**What this task involves**
Begin at the line below that has "exact (C7_highest_rank_per_star" and stop after the line that has "entries follow it;". Please restate only those lines, word for word.
Dataset extract Start Marker
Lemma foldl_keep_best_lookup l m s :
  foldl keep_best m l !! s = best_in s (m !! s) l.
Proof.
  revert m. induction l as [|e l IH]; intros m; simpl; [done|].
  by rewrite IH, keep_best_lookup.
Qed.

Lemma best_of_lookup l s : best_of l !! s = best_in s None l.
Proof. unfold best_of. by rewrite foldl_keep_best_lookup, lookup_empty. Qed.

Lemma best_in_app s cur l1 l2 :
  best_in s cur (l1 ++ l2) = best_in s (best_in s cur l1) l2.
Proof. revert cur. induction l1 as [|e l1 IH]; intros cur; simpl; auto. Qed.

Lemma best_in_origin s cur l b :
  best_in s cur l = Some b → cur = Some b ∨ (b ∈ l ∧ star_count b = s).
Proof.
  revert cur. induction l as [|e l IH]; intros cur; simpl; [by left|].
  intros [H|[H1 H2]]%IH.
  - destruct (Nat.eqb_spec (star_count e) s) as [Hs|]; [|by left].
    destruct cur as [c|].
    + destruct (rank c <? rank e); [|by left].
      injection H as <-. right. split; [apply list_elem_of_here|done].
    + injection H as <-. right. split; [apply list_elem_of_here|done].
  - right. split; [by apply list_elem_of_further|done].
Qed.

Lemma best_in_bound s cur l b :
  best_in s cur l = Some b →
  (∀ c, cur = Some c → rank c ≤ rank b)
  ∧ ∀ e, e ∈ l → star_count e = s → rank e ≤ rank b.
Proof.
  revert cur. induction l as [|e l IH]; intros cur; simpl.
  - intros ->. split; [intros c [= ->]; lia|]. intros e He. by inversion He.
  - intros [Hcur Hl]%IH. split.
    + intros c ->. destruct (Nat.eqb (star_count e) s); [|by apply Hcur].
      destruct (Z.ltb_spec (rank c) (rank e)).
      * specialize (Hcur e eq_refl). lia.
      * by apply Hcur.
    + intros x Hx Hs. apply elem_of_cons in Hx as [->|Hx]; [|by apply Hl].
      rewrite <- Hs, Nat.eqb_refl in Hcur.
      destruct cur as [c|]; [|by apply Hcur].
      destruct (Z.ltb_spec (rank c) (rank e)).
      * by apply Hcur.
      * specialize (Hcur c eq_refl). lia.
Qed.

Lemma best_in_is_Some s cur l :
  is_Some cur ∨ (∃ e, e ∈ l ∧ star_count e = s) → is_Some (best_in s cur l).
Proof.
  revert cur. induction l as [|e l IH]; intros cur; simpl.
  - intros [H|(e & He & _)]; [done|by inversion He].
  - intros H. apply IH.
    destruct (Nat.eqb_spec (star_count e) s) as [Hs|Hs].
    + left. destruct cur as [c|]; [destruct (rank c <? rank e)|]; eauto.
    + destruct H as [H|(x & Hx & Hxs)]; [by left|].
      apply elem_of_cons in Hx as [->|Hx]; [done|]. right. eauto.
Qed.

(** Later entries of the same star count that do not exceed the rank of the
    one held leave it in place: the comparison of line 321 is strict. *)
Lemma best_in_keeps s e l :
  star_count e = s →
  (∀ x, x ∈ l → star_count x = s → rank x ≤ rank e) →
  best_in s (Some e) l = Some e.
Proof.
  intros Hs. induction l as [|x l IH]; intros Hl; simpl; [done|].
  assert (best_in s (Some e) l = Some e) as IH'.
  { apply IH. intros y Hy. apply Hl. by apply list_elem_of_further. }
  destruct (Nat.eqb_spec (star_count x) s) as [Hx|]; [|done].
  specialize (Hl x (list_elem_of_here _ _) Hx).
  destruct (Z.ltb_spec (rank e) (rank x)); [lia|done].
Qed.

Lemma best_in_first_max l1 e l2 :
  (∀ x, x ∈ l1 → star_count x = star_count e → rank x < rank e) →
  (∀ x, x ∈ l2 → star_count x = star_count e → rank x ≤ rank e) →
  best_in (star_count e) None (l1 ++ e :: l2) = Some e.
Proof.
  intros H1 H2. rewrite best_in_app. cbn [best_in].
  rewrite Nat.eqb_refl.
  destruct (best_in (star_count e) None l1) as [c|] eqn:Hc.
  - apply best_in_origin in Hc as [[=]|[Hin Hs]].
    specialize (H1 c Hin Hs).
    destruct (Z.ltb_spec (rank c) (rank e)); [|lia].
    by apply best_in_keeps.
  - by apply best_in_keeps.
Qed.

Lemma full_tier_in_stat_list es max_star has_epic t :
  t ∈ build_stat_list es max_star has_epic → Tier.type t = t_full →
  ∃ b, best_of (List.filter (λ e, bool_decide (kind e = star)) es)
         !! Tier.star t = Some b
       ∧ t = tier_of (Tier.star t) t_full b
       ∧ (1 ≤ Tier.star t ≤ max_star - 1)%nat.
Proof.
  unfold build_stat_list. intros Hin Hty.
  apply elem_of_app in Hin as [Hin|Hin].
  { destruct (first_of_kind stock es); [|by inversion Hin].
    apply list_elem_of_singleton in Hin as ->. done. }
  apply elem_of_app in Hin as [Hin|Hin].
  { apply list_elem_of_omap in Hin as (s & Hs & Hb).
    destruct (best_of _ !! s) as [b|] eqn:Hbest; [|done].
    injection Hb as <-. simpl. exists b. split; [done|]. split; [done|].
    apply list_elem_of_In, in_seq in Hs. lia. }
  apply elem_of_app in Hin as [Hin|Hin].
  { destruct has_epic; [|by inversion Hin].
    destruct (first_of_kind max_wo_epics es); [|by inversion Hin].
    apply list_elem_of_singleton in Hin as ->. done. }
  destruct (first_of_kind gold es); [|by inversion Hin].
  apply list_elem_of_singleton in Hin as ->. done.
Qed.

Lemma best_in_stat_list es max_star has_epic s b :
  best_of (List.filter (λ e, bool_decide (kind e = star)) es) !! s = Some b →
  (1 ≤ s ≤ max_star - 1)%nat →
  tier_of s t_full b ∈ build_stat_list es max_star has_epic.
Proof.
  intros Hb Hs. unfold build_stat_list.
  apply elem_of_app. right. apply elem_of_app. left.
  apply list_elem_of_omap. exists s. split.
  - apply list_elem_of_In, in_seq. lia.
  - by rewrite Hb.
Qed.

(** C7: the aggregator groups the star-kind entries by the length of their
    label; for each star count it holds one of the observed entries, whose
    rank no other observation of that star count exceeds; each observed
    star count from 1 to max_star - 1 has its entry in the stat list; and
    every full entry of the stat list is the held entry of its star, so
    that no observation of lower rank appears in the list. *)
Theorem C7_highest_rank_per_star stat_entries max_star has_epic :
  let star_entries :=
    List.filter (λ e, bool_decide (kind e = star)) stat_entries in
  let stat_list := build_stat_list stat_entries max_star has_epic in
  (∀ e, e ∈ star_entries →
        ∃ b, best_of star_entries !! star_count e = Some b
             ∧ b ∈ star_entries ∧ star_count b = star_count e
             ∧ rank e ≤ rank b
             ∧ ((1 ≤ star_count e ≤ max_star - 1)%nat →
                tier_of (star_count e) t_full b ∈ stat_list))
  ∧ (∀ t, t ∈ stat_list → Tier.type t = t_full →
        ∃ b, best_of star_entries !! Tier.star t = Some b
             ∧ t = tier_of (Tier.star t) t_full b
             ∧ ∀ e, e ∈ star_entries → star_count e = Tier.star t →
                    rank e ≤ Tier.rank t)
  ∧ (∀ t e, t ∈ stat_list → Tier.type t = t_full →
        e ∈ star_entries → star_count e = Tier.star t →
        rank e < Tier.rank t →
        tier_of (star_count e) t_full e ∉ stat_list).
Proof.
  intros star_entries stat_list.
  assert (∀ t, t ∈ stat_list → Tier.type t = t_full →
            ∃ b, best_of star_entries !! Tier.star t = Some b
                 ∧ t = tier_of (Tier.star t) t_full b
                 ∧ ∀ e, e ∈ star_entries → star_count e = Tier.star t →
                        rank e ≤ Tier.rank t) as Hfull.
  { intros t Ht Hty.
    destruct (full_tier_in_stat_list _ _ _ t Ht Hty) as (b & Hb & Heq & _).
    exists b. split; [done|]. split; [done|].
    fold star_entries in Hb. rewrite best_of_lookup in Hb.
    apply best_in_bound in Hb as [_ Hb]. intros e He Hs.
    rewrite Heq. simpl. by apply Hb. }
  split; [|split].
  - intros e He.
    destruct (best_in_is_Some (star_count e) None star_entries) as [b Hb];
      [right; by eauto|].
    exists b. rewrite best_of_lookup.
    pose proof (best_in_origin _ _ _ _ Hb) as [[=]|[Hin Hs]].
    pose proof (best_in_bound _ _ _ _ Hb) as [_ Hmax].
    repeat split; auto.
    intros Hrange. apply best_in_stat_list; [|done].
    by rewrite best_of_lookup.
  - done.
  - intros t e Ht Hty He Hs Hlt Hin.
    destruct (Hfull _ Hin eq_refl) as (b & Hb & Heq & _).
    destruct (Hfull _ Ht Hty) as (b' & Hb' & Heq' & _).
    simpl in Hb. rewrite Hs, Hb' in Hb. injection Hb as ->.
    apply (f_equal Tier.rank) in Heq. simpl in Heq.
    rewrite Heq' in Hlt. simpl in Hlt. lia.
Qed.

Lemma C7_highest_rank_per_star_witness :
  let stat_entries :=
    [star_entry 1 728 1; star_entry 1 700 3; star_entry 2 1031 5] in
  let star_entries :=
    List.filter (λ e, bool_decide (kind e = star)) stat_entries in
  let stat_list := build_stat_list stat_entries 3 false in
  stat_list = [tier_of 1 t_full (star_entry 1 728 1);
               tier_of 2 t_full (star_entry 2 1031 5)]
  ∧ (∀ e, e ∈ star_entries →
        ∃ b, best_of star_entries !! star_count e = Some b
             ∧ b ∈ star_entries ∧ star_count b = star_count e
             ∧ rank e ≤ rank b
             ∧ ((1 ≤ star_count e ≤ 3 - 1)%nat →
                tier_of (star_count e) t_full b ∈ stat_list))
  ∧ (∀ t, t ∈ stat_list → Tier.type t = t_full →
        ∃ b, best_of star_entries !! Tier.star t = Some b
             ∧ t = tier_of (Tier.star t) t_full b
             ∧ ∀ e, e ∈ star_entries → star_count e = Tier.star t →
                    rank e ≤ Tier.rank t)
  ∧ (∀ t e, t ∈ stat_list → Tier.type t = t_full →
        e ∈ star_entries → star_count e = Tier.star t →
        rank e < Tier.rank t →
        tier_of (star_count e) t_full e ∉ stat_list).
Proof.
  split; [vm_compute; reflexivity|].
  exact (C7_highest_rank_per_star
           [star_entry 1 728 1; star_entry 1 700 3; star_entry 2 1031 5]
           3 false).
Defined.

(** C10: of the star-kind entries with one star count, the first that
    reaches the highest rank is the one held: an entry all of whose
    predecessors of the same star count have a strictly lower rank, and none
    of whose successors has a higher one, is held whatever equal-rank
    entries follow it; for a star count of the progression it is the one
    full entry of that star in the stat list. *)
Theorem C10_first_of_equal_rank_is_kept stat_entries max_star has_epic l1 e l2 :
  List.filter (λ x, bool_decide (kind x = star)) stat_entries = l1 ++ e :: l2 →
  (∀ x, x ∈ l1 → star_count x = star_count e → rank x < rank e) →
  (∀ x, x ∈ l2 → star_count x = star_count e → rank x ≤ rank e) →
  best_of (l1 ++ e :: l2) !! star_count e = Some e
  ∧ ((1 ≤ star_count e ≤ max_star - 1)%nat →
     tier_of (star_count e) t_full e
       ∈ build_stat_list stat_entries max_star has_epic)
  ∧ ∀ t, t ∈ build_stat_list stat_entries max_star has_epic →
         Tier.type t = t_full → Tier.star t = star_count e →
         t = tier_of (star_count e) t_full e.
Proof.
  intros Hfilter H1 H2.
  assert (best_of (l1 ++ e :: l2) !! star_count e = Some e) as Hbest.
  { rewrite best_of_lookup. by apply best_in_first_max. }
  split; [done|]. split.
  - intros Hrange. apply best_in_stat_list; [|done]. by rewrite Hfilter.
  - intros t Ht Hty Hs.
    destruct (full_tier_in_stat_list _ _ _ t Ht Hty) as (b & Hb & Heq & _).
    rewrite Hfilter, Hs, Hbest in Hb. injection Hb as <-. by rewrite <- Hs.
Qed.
Dataset extract End Marker
**Response below**
  exact (C7_highest_rank_per_star
           [star_entry 1 728 1; star_entry 1 700 3; star_entry 2 1031 5]
           3 false).
Defined.

(** C10: of the star-kind entries with one star count, the first that
    reaches the highest rank is the one held: an entry all of whose
    predecessors of the same star count have a strictly lower rank, and none
    of whose successors has a higher one, is held whatever equal-rank
    entries follow it; for a star count of the progression it is the one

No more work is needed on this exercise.